The occupation also captured the attention and fascination of the world press. The Seattle Times, while dismissing the occupation as “only a demonstration with a teepee set up on a pleasant, sleepy military reservation,” humorously discussed how this event was a fascinating story in Europe.22 A representative of the Italian News Agency inquired, “Tell me, do you have an Indian problem out there? …Is it true you have 12,000 Indians living in your city?” A reporter from the London Daily Express wanted to know if Jane Fonda had been handled roughly, instructing the _Seattle Times_reporter to call him if she said anything new. The Times of London described the occupation as being part of the “Red Power” movement which was gaining momentum during a “lull in the noise of the Negro protest in the United States.”23

The expansive media coverage of the demonstrations at Fort Lawton signaled a shift in the treatment of American Indians in the press. In her book, Native Americans in the News: Images of Indians in the Twentieth Century Press, Mary Ann Weston describes an overall change in journalistic style, as well as changes in the coverage of American Indians from the 1950s to the 1970s.24 The 1950s was the era of “termination,” the US government policy to end its relationship with and recognition of tribal governments, and assimilate American Indians into white society. Weston wrote that journalists either reported about “good Indians” who appeared to reject their traditional cultures and assimilate into mainstream white society, or “degraded Indians,” a poverty stricken people who were lazy, alcoholic, or victims of unfortunate circumstances. The journalists reported the stories in a style which relied on hard facts from official sources. The news articles did not describe or characterize American Indians or “get at the realities of native lives and cultures.”25

In the late 1960s, the rhetoric and policies began to change from termination to “self-determination,” a movement in favor of the Indians taking control of their lives, institutions, and celebrating their cultures. The news reporting style of that time became highly descriptive, interpretive, and investigative, delving deeper into American Indian issues and including their voices and opinions in the coverage. For the first time, American Indian news stories were initiated and told by the American Indians themselves.26 The Fort Lawton demonstration is an example of this; it was a UIAT-planned event designed to attract the attention of the community and the press. Bernie Whitebear and Bob Satiacum told their side of the story and were quoted extensively in mainstream newspapers.

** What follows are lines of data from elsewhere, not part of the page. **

(** X10. One task that raises costs the whole output: when some submitted
    task ends with an exception, the run ends with the exception of such a
    task, and no key is printed or written, however many were valid. *)
Theorem raising_task_loses_output (w : World) (args : Args)
    (keys : list str) (f : future) (e : exc) :
  let futs := submit_all w (model args) 0 keys in
  Permutation (as_completed w futs) futs ->
  read_input w args = Keys keys ->
  (0 < workers args)%Z ->
  In f futs -> fut_outcome f = Raise e ->
  (exists g x, In g futs /\ fut_outcome g = Raise x
               /\ status (main w args) = Uncaught x)
  /\ stdout (main w args) = []
  /\ written (main w args) = [].
Proof.
  intros futs Hp Hr Hw Hin Hf.
  destruct (check_all w args keys) as [[v|x] err] eqn:Hc.
  - destruct (check_all_completed w args keys v err Hp Hc) as (Hret & _).
    fold futs in Hret. rewrite Forall_forall in Hret.
    destruct (Hret f Hin) as [t Ht]. congruence.
  - destruct (main_raised w args keys err x Hr Hw Hc) as (Hs & Ho & Hwr).
    split; [|split; assumption].
    unfold check_all in Hc. fold futs in Hc.
    apply collect_Raise_in in Hc. destruct Hc as (g & Hg & Hx).
    exists g, x. split; [|split; assumption].
    eapply Permutation_in; [exact Hp | exact Hg].
Qed.

Lemma raising_task_loses_output_witness :
  (exists g x, In g (submit_all w_exit (model default_args) 0 keys_3)
               /\ fut_outcome g = Raise x
               /\ status (main w_exit default_args) = Uncaught x)
  /\ stdout (main w_exit default_args) = []
  /\ written (main w_exit default_args) = [].
Proof.
  apply (raising_task_loses_output w_exit default_args keys_3
           (nth 1 (submit_all w_exit (model default_args) 0 keys_3)
                (Build_future 0 [] (Raise SystemExit) []))
           SystemExit).
  - apply Permutation_sym, Permutation_rev.
  - vm_compute. reflexivity.
  - reflexivity.
  - right. left. reflexivity.
  - vm_compute. reflexivity.
Defined.

(** X11. The order in which the tasks complete changes neither whether
    the loop ends normally nor what it collects: two runs on the same keys
    against the same service answers both end normally or both raise, and
    when they end normally their valid keys, and their diagnostic lines,
    are the same up to order. *)
Theorem completion_order_irrelevant (w1 w2 : World) (args : Args)
    (keys : list str) :
  (forall i rq, srv w1 i rq = srv w2 i rq) ->
  Permutation (as_completed w1 (submit_all w1 (model args) 0 keys))
              (submit_all w1 (model args) 0 keys) ->
  Permutation (as_completed w2 (submit_all w2 (model args) 0 keys))
              (submit_all w2 (model args) 0 keys) ->
  match check_all w1 args keys, check_all w2 args keys with
  | (Return v1, err1), (Return v2, err2) =>
    Permutation v1 v2 /\ Permutation err1 err2
  | (Raise _, _), (Raise _, _) => True
  | _, _ => False
  end.
Proof.
  intros Hs Hp1 Hp2.
  pose proof (submit_all_ext w1 w2 (model args) 0 keys Hs) as E.
  rewrite <- E in Hp2.
  set (futs := submit_all w1 (model args) 0 keys) in *.
  assert (H12 : Permutation (as_completed w1 futs) (as_completed w2 futs)).
  { eapply Permutation_trans; [exact Hp1 | apply Permutation_sym, Hp2]. }
  unfold check_all. rewrite <- E. fold futs.
  destruct (collect (as_completed w1 futs) [] [banner keys args])
    as [[v1|x1] err1] eqn:C1;
    destruct (collect (as_completed w2 futs) [] [banner keys args])
      as [[v2|x2] err2] eqn:C2; try exact I.
  - pose proof (collect_Return _ _ _ _ _ C1) as R1.
    pose proof (collect_Return _ _ _ _ _ C2) as R2.
    rewrite (collect_returned _ _ _ R1) in C1.
    rewrite (collect_returned _ _ _ R2) in C2.
    injection C1 as <- <-. injection C2 as <- <-. split.
    + cbn [app]. now apply Permutation_map, filter_perm.
    + cbn [app]. apply perm_skip. now apply Permutation_map, filter_perm.
  - pose proof (collect_Return _ _ _ _ _ C1) as R1.
    pose proof (returned_perm _ _ H12 R1) as R2.
    rewrite (collect_returned _ _ _ R2) in C2. discriminate.
  - pose proof (collect_Return _ _ _ _ _ C2) as R2.
    pose proof (returned_perm _ _ (Permutation_sym H12) R2) as R1.
    rewrite (collect_returned _ _ _ R1) in C1. discriminate.
Qed.

Lemma completion_order_irrelevant_witness :
  match check_all w_abc default_args keys_abc,
        check_all w_file default_args keys_abc with
  | (Return v1, err1), (Return v2, err2) =>
    Permutation v1 v2 /\ Permutation err1 err2
  | (Raise _, _), (Raise _, _) => True
  | _, _ => False
  end.
Proof.
  apply (completion_order_irrelevant w_abc w_file default_args keys_abc).
  - reflexivity.
  - apply Permutation_sym, Permutation_rev.
  - apply Permutation_refl.
Defined.

(** X12. When the loop ends normally with at least one valid key and the
    output file can be written, nothing goes to standard output; the file
    receives, in list format, every valid key followed by a newline and, in
    JSON format, the array without a final newline; the diagnostic stream
    ends with the summary and the line naming the file. *)
Theorem keys_saved_to_file (w : World) (args : Args)
    (keys valid_keys err : list str) (path : str) :
  let futs := submit_all w (model args) 0 keys in
  Permutation (as_completed w futs) futs ->
  read_input w args = Keys keys ->
  (0 < workers args)%Z ->
  check_all w args keys = (Return valid_keys, err) ->
  valid_keys <> [] ->
  given (output_file args) = Some path ->
  open_w w path = None ->
  stdout (main w args) = []
  /\ stderr (main w args)
     = err ++ [summary valid_keys; u "结果已保存到: " ++ path]
  /\ exists strings,
       written (main w args) = [(path, strings)]
       /\ List.concat strings
          = match format args with
            | fmt_list => flat_map (fun key => key ++ [10]) valid_keys
            | fmt_json_array => json_dumps_indent2 valid_keys
            end.
Proof.
  intros futs Hp Hr Hw Hc Hne Hg Ho.
  rewrite (main_completed w args keys valid_keys err Hr Hw Hc).
  cbn [stdout stderr written].
  destruct valid_keys as [|k ks]; [contradiction|].
  assert (Hk : k <> []).
  { destruct (check_all_completed w args keys (k :: ks) err Hp Hc)
      as (_ & Hv & _). fold futs in Hv.
    assert (Hin : In k keys).
    { rewrite <- (submit_all_keys w (model args) 0 keys). fold futs.
      assert (Hi : In k (k :: ks)) by now left.
      rewrite Hv in Hi. apply in_map_iff in Hi.
      destruct Hi as (f & <- & Hf). apply filter_In in Hf.
      apply in_map. eapply Permutation_in; [exact Hp | tauto]. }
    pose proof (read_input_keys_trimmed w args keys Hr) as Ht.
    rewrite Forall_forall in Ht. now destruct (Ht k Hin). }
  unfold write_output.
  rewrite (format_output_truthy (format args) k ks Hk), Hg, Ho.
  cbn [fst snd]. split; [reflexivity|]. split; [reflexivity|].
  eexists. split; [reflexivity|].
  destruct (format args); cbn [format_output List.concat].
  - rewrite app_nil_r. apply join_lines.
  - now rewrite app_nil_r.
Qed.

Lemma keys_saved_to_file_witness :
  stdout (main w_file args_saved) = []
  /\ stderr (main w_file args_saved)
     = snd (check_all w_file args_saved keys_file)
       ++ [summary [key_a; key_a]; u "结果已保存到: " ++ u "valid.txt"]
  /\ exists strings,
       written (main w_file args_saved) = [(u "valid.txt", strings)]
       /\ List.concat strings
          = match format args_saved with
            | fmt_list => flat_map (fun key => key ++ [10]) [key_a; key_a]
            | fmt_json_array => json_dumps_indent2 [key_a; key_a]
            end.
Proof.
  apply (keys_saved_to_file w_file args_saved keys_file [key_a; key_a]
           (snd (check_all w_file args_saved keys_file)) (u "valid.txt")).
  - apply Permutation_refl.
  - vm_compute. reflexivity.
  - reflexivity.
  - vm_compute. reflexivity.
  - discriminate.
  - vm_compute. reflexivity.
  - vm_compute. reflexivity.
Defined.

With the rise of American Indian activism, many new American Indian publications sprung up in the 1960s and 1970s, providing a platform for American Indian journalists to start their careers and report the news from an Indian point of view. Locally, the Indian Center News, initially a small weekly newsletter, expanded into a full-length newspaper with extensive coverage of American Indian affairs. On the national level, many new American Indian papers were founded, from Indian Voices in Chicago to Wassaja in San Francisco. The American Indian Press Association, founded in 1970, distributed news to over 150 Indian publications. Each month, the Mohawk paper Akwesasne Notes reprinted an extensive collection of American Indian-related news clippings from mainstream, underground, and American Indian papers throughout the country. These papers captured a wide American Indian audience, providing coverage of tribal and urban Indians news as well as broader issues affecting Indians.27

Despite the increased visibility of American Indians in the press, mainstream newspapers often still took a paternalistic or dismissive tone towards American Indians, and used language that perpetuated stereotypes. The mainstream Seattle press cast the Seattle Indian activists in the mold of the age-old “noble savage” stereotype, portraying them as proud, noble Indian “warriors.” On March 9, 1970 the Seattle Post-Intelligencer began their coverage of the demonstration by writing, “the ‘weekend warriors’ met the Indian warriors at Fort Lawton,” playfully describing the event as a clash between white and American Indian “warriors”, as opposed to a clash between military police and peaceful protesters.28 Seattle Post-Intelligencer political writer Shelby Scates described Bernie Whitebear as having “the compact build of a middleweight fighter.”29 Another Seattle Post-Intelligencer writer, Hilda Bryant, refers to one picketer outside the fort as a “Sioux brave from Saskatchewan.”30

According to the March 10, 1970 article in the Seattle Times, “Indians Drum up Support for Fort Claim,” American Indian demonstrators were playing drums while picketing the courthouse.31 Reporters Don Hannula and Jerry Bergsman described the drums as “war drums.” The idea that the drums were “war drums” presents the protesters as stereotypical Indian warriors, when perhaps the drums may have been part of other tribal ceremonies or traditions.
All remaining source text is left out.